La jeune dame regardait deux moineaux qui sautaient gaillardement dans l'herbe, à ses pieds. A tour de rôle, ils venaient voler un brin de foin et se sauvaient sur un arbre voisin. Ils bâtissaient leur nid. La femelle prenait délicatement chaque fétu, le tressait aux autres matériaux déjà apportés, l'aplatissait sous le poids tiède et frissonnant de sa gorge. C'était un va-et-vient furtif, une besogne d'amour où la tendresse suppléait à la force.

L'inconnue vêtue de soie grise, contemplait les deux amants qui préparaient en toute hâte le berceau. Elle apprenait la science des pauvres gens qui n'ont que quelques brins de foin et la chaleur de leurs caresses pour protéger leurs petits contre les nuits fraîches.

Elle eut un sourire d'une douceur triste, et je crus lire la rêverie qui passait dans ses yeux songeurs.

--«Hélas! je suis riche, je dois ignorer la joie de ces oiseaux. Un ébéniste fait en ce moment la bercelonnette de bois de rose, dans laquelle une nourrice normande ou picarde bercera mon enfant. Un métier fabrique quelque part les tissus de laine et de fil qui réchaufferont ses membres délicats. Une ouvrière coud la layette. Une sage-femme donnera les premiers soins au nouveau-né. Je ne serai qu'à moitié la mère du cher petit; je le mettrai nu au monde, il ne tiendra pas tout de moi. Et ces moineaux construisent le berceau, tissent et cousent les étoffes; ils n'ont rien, ils créent tout, par un miracle d'amour; ils changent en bercelonnette tiède le premier trou de muraille venu. Ce sont des artisans de tendresse que les jeunes mères envient.»

______

Aux champs, les nids poussent naturellement, dans les haies et sur les arbres, comme des fleurs vivantes.
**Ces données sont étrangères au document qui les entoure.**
(* ===== verification/FpsSampler.v ===== *)
(** The VideoOut counter sampler: [include/common_fps/fps_sampler.hpp] and
    [src/core/fps_sampler.cpp], over any platform.  [ps5] selects the console build
    (the [PS5] macro adds the discovery back-off of [attach]).  Log lines are left out. *)
From S2P Require Import Prelude Types Platform.

Definition plausible_user_pointer (value : Z) : bool :=
  (0x10000 <=? value) && (value <? 0x0000800000000000) && (Z.land value 0x7 =? 0).

Definition unsigned_distance (left right : Z) : Z :=
  if right <? left then left - right else right - left.

Record FpsSampler := {
  pid_ : ProcessId;
  module_base_ : Z;
  counter_address_ : Z;
  have_baseline_ : bool;
  warmup_deltas_remaining_ : Z;
  previous_counter_ : Z;
  previous_time_us_ : Z;
  discovery_failed_pid_ : ProcessId;
  discovery_retry_after_us_ : Z
}.

Definition FpsSampler_init : FpsSampler := {|
  pid_ := -1; module_base_ := 0; counter_address_ := 0;
  have_baseline_ := false; warmup_deltas_remaining_ := kWarmupDeltasToDiscard;
  previous_counter_ := 0; previous_time_us_ := 0;
  discovery_failed_pid_ := -1; discovery_retry_after_us_ := 0 |}.

Definition reset (s : FpsSampler) : FpsSampler := {|
  pid_ := -1; module_base_ := 0; counter_address_ := 0;
  have_baseline_ := false; warmup_deltas_remaining_ := kWarmupDeltasToDiscard;
  previous_counter_ := 0; previous_time_us_ := 0;
  discovery_failed_pid_ := discovery_failed_pid_ s;
  discovery_retry_after_us_ := discovery_retry_after_us_ s |}.

Definition attached (s : FpsSampler) : bool := (0 <=? pid_ s) && negb (counter_address_ s =? 0).

(** ** Counter discovery *)

Record Layout := { enabled_offset : nat; pointer_offset : nat }.

Definition kLayouts : list Layout := [
  {| enabled_offset := 0x00; pointer_offset := 0x08 |};
  {| enabled_offset := 0x04; pointer_offset := 0x08 |};
  {| enabled_offset := 0x00; pointer_offset := 0x10 |};
  {| enabled_offset := 0x04; pointer_offset := 0x10 |}].

Definition kScanBegin : Z := 0x10000.
Definition kScanStep : Z := 0x2000.
Definition kScanWindows : nat := 248.     (** ([kScanEnd] - [kScanBegin]) / [kScanStep] *)
Definition kLayoutLookahead : nat := 0x20.
Definition kScanReadSize : nat := 0x2020.
Definition kScanRecords : nat := 1025.    (** offsets 0, 8, ... with the lookahead inside *)
Definition kMaxCandidates : nat := 256.
Definition kTableSize : nat := kVideoOutProbeEntryCount * kVideoOutProbeEntrySize.
Definition kProvenFixedTableSdk : Z := 0x09600000.

Record Candidate := {
  c_record : Z; c_pointer : Z; c_root : Z; c_counter : Z;
  c_first : Z; c_second : option Z; c_third : option Z
}.

Record Scan := {
  candidates : list Candidate;
  pointer_matches : Z; indirect_roots : Z; candidates_truncated : bool
}.

Definition Scan_init : Scan :=
  {| candidates := []; pointer_matches := 0; indirect_roots := 0; candidates_truncated := false |}.

Section Sampler.
Context {W : Type} `{Platform W}.

(** [read_memory] into an unsigned integer of [n] bytes. *)
Definition read_uint (pid : ProcessId) (addr : Z) (n : nat) (w : W) : option Z * W :=
  let '(r, w1) := read_memory pid addr n w in (le_decode <$> r, w1).

(** The fixed chain of FW 9.60: the first record with a flag, a pointer and a root. *)
Fixpoint fixed_chain (pid : ProcessId) (table : list Z) (i : nat) (n : nat) (w : W)
    : option Z * W :=
  match n with
  | O => (None, w)
  | S n' =>
      let enabled := field (i * kVideoOutProbeEntrySize) 4 table in
      let pointer := field (i * kVideoOutProbeEntrySize + 8) 8 table in
      if (enabled =? 0) || (pointer =? 0) then fixed_chain pid table (S i) n' w
      else
        let '(r, w1) := read_uint pid pointer 8 w in
        match r with
        | Some root => if root =? 0 then fixed_chain pid table (S i) n' w1
                       else (Some (u64 (root + kVideoOutCounterOffset)), w1)
        | None => fixed_chain pid table (S i) n' w1
        end
  end.

Definition resolve_fixed (pid : ProcessId) (base : Z) (w : W) : option Z * W :=
  let '(sdk, w1) := firmware_sdk_version w in
  if Z.land sdk 0xffff0000 =? kProvenFixedTableSdk then
    let '(r, w2) := read_memory pid (u64 (base + kVideoOutProbeTableOffset)) kTableSize w1 in
    match r with
    | Some table => fixed_chain pid table 0 kVideoOutProbeEntryCount w2
    | None => (None, w2)
    end
  else (None, w1).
Ils s'ouvrent, ils s'épanouissent au premier rayon du soleil. Ils laissent échapper des gazouillements, à l'heure où l'aubépine exhale des parfums.

Les pinsons, les chardonnerets, les bouvreuils, choisissent les arbustes pour alcôves; les corbeaux et les pies montent jusqu'aux plus hautes branches des peupliers; les alouettes, les fauvettes, restent à terre, dans les blés et dans les broussailles. Il faut à ces amants, jaloux de leurs tendresses, le grand silence de la campagne. Je sais bien qu'il existe des misérables qui violent les nids pour plumer les petits et pour manger les oeufs en omelette. Aussi les oiseaux, à chaque saison, se cachent-ils davantage; ils vont au désert.

Seuls, les moineaux et les hirondelles osent confier leurs amours aux murs et aux arbres de Paris. Ils vivent, ils aiment parmi nous. Nous avons bien des serins en cage qui pondent et couvent. Mais quels tristes amoureux! On dirait que nos serins sont mariés devant monsieur le maire. Leur union forcée, gardée sous grille, est bête comme un mariage. Ils ont des petits moroses et pâlots, qui ne donnent jamais les libres coups d'ailes des enfants de l'amour.

Il faut voir les moineaux libres dans les trous des vieux murs, les hirondelles libres au faîte des cheminées. Ceux-là s'aiment, conçoivent en plein ciel; il n'y a parmi eux que des mariages d'inclination.

______

Les hirondelles font de Paris leur villa d'été. Dès leur arrivée, les voyageuses visitent les berceaux vides qu'elles ont dû abandonner aux premiers froids. Elles réparent la frêle maison, la consolident, la meublent de duvet. Et les poëtes, les amoureux qui passent, l'oreille et le coeur ouverts, entendent, pendant tout l'été, leurs petits cris de tendresse dominant le roulement des fiacres.